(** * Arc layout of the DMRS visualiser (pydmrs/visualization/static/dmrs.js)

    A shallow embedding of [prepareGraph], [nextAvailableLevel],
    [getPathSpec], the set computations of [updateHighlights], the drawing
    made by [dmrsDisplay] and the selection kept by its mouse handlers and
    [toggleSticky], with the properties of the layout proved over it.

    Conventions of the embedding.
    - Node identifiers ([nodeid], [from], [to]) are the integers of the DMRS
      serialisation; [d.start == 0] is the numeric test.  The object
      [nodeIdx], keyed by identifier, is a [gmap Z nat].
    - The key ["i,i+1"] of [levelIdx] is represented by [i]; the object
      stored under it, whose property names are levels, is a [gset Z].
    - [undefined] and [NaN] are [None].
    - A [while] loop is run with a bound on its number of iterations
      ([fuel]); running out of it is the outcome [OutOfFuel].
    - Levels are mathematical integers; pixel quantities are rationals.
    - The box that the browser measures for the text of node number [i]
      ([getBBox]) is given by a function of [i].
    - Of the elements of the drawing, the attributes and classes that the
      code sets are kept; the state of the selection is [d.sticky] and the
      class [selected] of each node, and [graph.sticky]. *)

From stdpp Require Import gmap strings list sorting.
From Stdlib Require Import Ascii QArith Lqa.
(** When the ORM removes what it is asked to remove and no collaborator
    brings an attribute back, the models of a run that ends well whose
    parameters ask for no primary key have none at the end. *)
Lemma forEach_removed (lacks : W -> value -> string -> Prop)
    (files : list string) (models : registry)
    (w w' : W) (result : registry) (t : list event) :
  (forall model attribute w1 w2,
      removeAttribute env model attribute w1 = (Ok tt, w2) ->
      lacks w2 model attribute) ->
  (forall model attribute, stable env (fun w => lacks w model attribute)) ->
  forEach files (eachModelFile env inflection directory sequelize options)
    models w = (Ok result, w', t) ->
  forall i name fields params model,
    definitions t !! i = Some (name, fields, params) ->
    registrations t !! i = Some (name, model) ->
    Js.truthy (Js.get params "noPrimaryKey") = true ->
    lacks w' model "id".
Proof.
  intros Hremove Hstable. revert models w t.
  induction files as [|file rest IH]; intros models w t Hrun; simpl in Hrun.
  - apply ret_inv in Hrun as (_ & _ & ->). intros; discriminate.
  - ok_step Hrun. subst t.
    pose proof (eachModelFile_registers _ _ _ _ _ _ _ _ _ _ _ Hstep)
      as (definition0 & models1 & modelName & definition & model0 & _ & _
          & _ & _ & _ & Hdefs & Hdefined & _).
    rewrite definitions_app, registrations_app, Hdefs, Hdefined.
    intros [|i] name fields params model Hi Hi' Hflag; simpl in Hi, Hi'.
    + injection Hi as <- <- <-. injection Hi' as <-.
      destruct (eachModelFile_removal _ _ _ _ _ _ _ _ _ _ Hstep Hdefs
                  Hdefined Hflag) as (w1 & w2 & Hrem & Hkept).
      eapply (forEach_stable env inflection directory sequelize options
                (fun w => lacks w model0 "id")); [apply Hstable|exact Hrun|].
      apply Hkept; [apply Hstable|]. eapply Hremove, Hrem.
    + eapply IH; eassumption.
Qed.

== Prompt ==
Where a line of the records above holds the word "Hstep", copy that line.

== Solution for this exercise ==
    pose proof (eachModelFile_registers _ _ _ _ _ _ _ _ _ _ _ Hstep)
      destruct (eachModelFile_removal _ _ _ _ _ _ _ _ _ _ Hstep Hdefs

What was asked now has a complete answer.